• [Instructions to follow]:
Entries follow. Give back exactly the lines starting at the one containing "let block := join_data" and ending at the one containing "Definition on_close (b", and no other lines.

START Data for review

(* ===== verification/Buffer.v ===== *)
(** * Channel buffers (src/src/base1/cockpit.js, [join_data], [Channel.buffer])

    A buffer collects the messages of a channel for a callback that consumes
    as much of the joined block as it can use.  A block is the list of its
    bytes, or of its code units on a text channel; -1 stands for [undefined], what
    is read from an array where nothing has been put.  The parameter [Uint8Array]
    says whether the browser has typed arrays: without them [join_data] has a
    loop of its own.  The other files are about browsers that have them. *)

From S2P Require Import Prelude.

(** ** join_data *)

(** [data.set(block, j)] on a typed array. *)
Definition array_set (data : list Z) (j : nat) (block : list Z) : list Z :=
  take j data ++ block ++ drop (j + length block) data.

(** The copying loop: [j] is the offset of the next block. *)
Fixpoint copy_loop (buffers : list (list Z)) (j : nat) (data : list Z) : list Z :=
  match buffers with
  | [] => data
  | b :: bs => copy_loop bs (j + length b) (array_set data j b)
  end.

Definition total_length (buffers : list (list Z)) : nat :=
  foldl (fun n b => (n + length b)%nat) 0%nat buffers.

Definition undefined : Z := -1.

(** [data[i] = v] on a plain array, which grows to hold the index. *)
Definition array_put (data : list Z) (i : nat) (v : Z) : list Z :=
  if (i <? length data)%nat then <[i := v]> data
  else data ++ replicate (i - length data) undefined ++ [v].

(** The loops of the other branch, which put every element of block [i] at
    [i + j]. *)
Fixpoint put_loop (buffers : list (list Z)) (i j : nat) (data : list Z) : list Z :=
  match buffers with
  | [] => data
  | b :: bs => put_loop bs (S i) (j + length b) (foldl (fun data v => array_put data (i + j) v) data b)
  end.

Definition join_data (Uint8Array : bool) (buffers : list (list Z)) (binary : bool) : list Z :=
  if negb binary then concat buffers
  else
    let total := total_length buffers in
    if Uint8Array then copy_loop buffers 0 (replicate total 0)
    else put_loop buffers 0 0 (replicate total undefined).

(** ** Channel.buffer *)

(** [b_callback] says whether a callback is set; [b_open] whether the listeners
    are still installed. *)
Record buffer := mk_buffer {
  b_binary : bool; b_callback : bool; b_blocks : list (list Z); b_open : bool }.

#[export] Instance buffer_settable : Settable buffer := fun b =>
  mk_buffer (b_binary b) (b_callback b) (b_blocks b) (b_open b).

(** The part of a block after the consumed one: [subarray] counts negative
    offsets from the end, and so does [slice], which a plain array has;
    [substring] takes them as 0. *)
Definition rest_from (binary : bool) (consumed : Z) (block : list Z) : list Z :=
  if consumed <? 0 then
    if binary then drop (length block - Z.to_nat (- consumed)) block else block
  else drop (Z.to_nat consumed) block.

Section Buffer.
Context (Uint8Array : bool).

(** The callback with the state its closure keeps; the result is the number it
    returns, [None] for anything that is not a number. *)
Context {S : Type} (callback : S -> list Z -> S * option Z).

Definition on_message (data : list Z) (b : buffer) (s : S) : buffer * S :=
  let b := b <| b_blocks ::= (fun l => l ++ [data]) |> in
  if b_callback b then
    let block := join_data Uint8Array (b_blocks b) (b_binary b) in
    match block with
    | [] => (b, s)
    | _ =>
        let '(s, consumed) := callback s block in
        match consumed with
        | None => (b <| b_blocks := [] |>, s)
        | Some n =>
            if n =? zlen block then (b <| b_blocks := [] |>, s)
            else if n =? 0 then (b <| b_blocks := [block] |>, s)
            else (b <| b_blocks := [rest_from (b_binary b) n block] |>, s)
        end
    end
  else (b, s).

Definition on_close (b : buffer) : buffer := b <| b_open := false |>.

Definition squash (b : buffer) : list Z := join_data Uint8Array (b_blocks b) (b_binary b).

(** A message event reaches the buffer only while its listeners are there. *)
Definition deliver (b : buffer) (s : S) (data : list Z) : buffer * S :=
  if b_open b then on_message data b s else (b, s).

Definition deliver_all (msgs : list (list Z)) (b : buffer) (s : S) : buffer * S :=
  foldl (fun p m => deliver (fst p) (snd p) m) (b, s) msgs.

End Buffer.

(** ** Joining *)

Lemma array_set_prefix pre n block :
  (length block <= n)%nat ->
  array_set (pre ++ replicate n 0) (length pre) block =
  (pre ++ block) ++ replicate (n - length block) 0.
Proof.
  intros Hn. unfold array_set. rewrite take_app_length.
  rewrite drop_app_add. rewrite drop_replicate. by rewrite <- app_assoc.
Qed.

Lemma total_length_acc bs : forall n,
  foldl (fun n b => (n + length b)%nat) n bs = (n + length (concat (bs : list (list Z))))%nat.
Proof.
  induction bs as [|b bs IH]; intros n; cbn; [lia|]. rewrite IH, length_app. lia.
Qed.

Lemma copy_loop_concat bs : forall pre,
  copy_loop bs (length pre) (pre ++ replicate (length (concat bs)) 0) = pre ++ concat bs.
Proof.
  induction bs as [|b bs IH]; intros pre; cbn [copy_loop concat]; [done|].
  rewrite length_app, array_set_prefix by lia. rewrite <- length_app.
  replace (length b + length (concat bs) - length b)%nat with (length (concat bs)) by lia.
  by rewrite IH, <- app_assoc.
Qed.

(** The copying loop of [join_data] is concatenation: the array it
    allocates is exactly filled, whatever the sizes of the blocks. *)
Theorem join_data_concat u bs binary : u = true \/ binary = false -> join_data u bs binary = concat bs.
Proof.
  unfold join_data. destruct binary; cbn [negb]; [|done]. intros [->|]; [|done]. unfold total_length.
  rewrite total_length_acc. exact (copy_loop_concat bs []).
Qed.

(** Without typed arrays the elements of a block overwrite each other: two blocks
    of two bytes make four elements, of which two are bytes. *)
Lemma join_without_typed_arrays :
  join_data false [[1; 2]; [3; 4]] true = [2; undefined; undefined; 4] /\
  join_data true [[1; 2]; [3; 4]] true = [1; 2; 3; 4].
Proof. done. Qed.

(** ** Conservation *)

Section Conservation.
Context (Uint8Array : bool) {S : Type} (callback : S -> list Z -> S * option Z).

(** The callback never claims to have consumed more than it was given, and
    records what it consumed. *)
Context (eaten : S -> list Z).
Context (callback_ok : forall s block, let '(s', r) := callback s block in
  match r with
  | None => eaten s' = eaten s ++ block
  | Some n => 0 <= n <= zlen block /\ eaten s' = eaten s ++ take (Z.to_nat n) block
  end).

Lemma on_message_conserves data b s : Uint8Array = true \/ b_binary b = false ->
  let '(b', s') := on_message Uint8Array callback data b s in
  eaten s' ++ concat (b_blocks b') = eaten s ++ concat (b_blocks b) ++ data /\
  b_open b' = b_open b /\ b_binary b' = b_binary b.
Proof.
  intros Hu. unfold on_message. cbn [b_callback b_blocks b_binary].
  pose proof (fun bl => join_data_concat Uint8Array bl (b_binary b) Hu) as Hj.
  destruct (b_callback _); cbn; [|by rewrite concat_app; cbn; rewrite app_nil_r].
  rewrite Hj, concat_app. cbn [concat]. rewrite app_nil_r.
  destruct (concat (b_blocks b) ++ data) as [|x l] eqn:E.
  - cbn. by rewrite concat_app; cbn; rewrite app_nil_r, E.
  - rewrite <- E. clear x l E. set (block := concat (b_blocks b) ++ data).
    pose proof (callback_ok s block) as Hok. destruct (callback s block) as [s' [n|]].
    + destruct Hok as [Hn He]. destruct (Z.eqb_spec n (zlen block)) as [->|Hne].
      * cbn. rewrite He. unfold zlen. by rewrite Nat2Z.id, firstn_all, app_nil_r.
      * destruct (Z.eqb_spec n 0) as [->|H0]; cbn; rewrite He, app_nil_r; [by rewrite app_nil_r|].
        unfold rest_from. rewrite (proj2 (Z.ltb_ge n 0)) by lia.
        by rewrite <- app_assoc, take_drop.
    + cbn. by rewrite Hok, app_nil_r.
Qed.

(** C5. No data is lost, duplicated or reordered, on a text channel and, in a
    browser with typed arrays, on a binary one ([join_without_typed_arrays] shows
    the other case): with a callback that takes no more than it is given, and
    records in [eaten] what it takes, after any sequence of messages that come
    while the buffer listens, what the callback has consumed followed by what the
    buffer still holds is what the buffer held before followed by the messages. *)
Theorem buffer_conserves msgs : forall b s,
  Uint8Array = true \/ b_binary b = false -> b_open b = true ->
  let '(b', s') := deliver_all Uint8Array callback msgs b s in
  eaten s' ++ squash Uint8Array b' = eaten s ++ concat (b_blocks b) ++ concat msgs.
Proof.
  induction msgs as [|m msgs IH]; intros b s Hu Ho.
  - cbn. unfold squash. by rewrite join_data_concat, app_nil_r.
  - unfold deliver_all in *. cbn [foldl]. unfold deliver at 2. cbn [fst snd]. rewrite Ho.
    pose proof (on_message_conserves m b s Hu) as Hm.
    destruct (on_message Uint8Array callback m b s) as [b1 s1]. destruct Hm as (Hm & Ho1 & Hb1).
    specialize (IH b1 s1 ltac:(by rewrite Hb1) ltac:(congruence)).
    destruct (foldl _ (b1, s1) msgs) as [b' s']. rewrite IH. cbn [concat].
    by rewrite app_assoc, Hm, <- !app_assoc.
Qed.

End Conservation.

(** A line reader: it consumes up to the last newline and keeps what it ate. *)
Fixpoint upto_newline (l : list Z) : nat :=
  match l with
  | [] => 0
  | x :: l' => match upto_newline l' with
               | O => if x =? 10 then 1%nat else 0%nat
               | S n => S (S n)
               end
  end.

Definition line_reader (s : list Z) (block : list Z) : list Z * option Z :=
  (s ++ take (upto_newline block) block, Some (Z.of_nat (upto_newline block))).

Lemma upto_newline_le l : (upto_newline l <= length l)%nat.
Proof. induction l as [|x l IH]; cbn; [lia|]. repeat case_match; lia. Qed.

Lemma buffer_conserves_witness :
  let '(b, s) := deliver_all true line_reader [[97; 10; 98]; []; [99; 10; 100]]
                   (mk_buffer true true [] true) [] in
  s ++ squash true b = [97; 10; 98; 99; 10; 100].
Proof.
  refine (buffer_conserves true line_reader (fun s => s) _ [[97; 10; 98]; []; [99; 10; 100]]
    (mk_buffer true true [] true) [] (or_introl eq_refl) eq_refl).
  intros s block. unfold line_reader. rewrite Nat2Z.id. split; [|done].
  pose proof (upto_newline_le block). unfold zlen. lia.
Defined.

END Data for review

• [Solution to this task]:
    let block := join_data Uint8Array (b_blocks b) (b_binary b) in
    match block with
    | [] => (b, s)
    | _ =>
        let '(s, consumed) := callback s block in
        match consumed with
        | None => (b <| b_blocks := [] |>, s)
        | Some n =>
            if n =? zlen block then (b <| b_blocks := [] |>, s)
            else if n =? 0 then (b <| b_blocks := [block] |>, s)
            else (b <| b_blocks := [rest_from (b_binary b) n block] |>, s)
        end
    end
  else (b, s).

Definition on_close (b : buffer) : buffer := b <| b_open := false |>.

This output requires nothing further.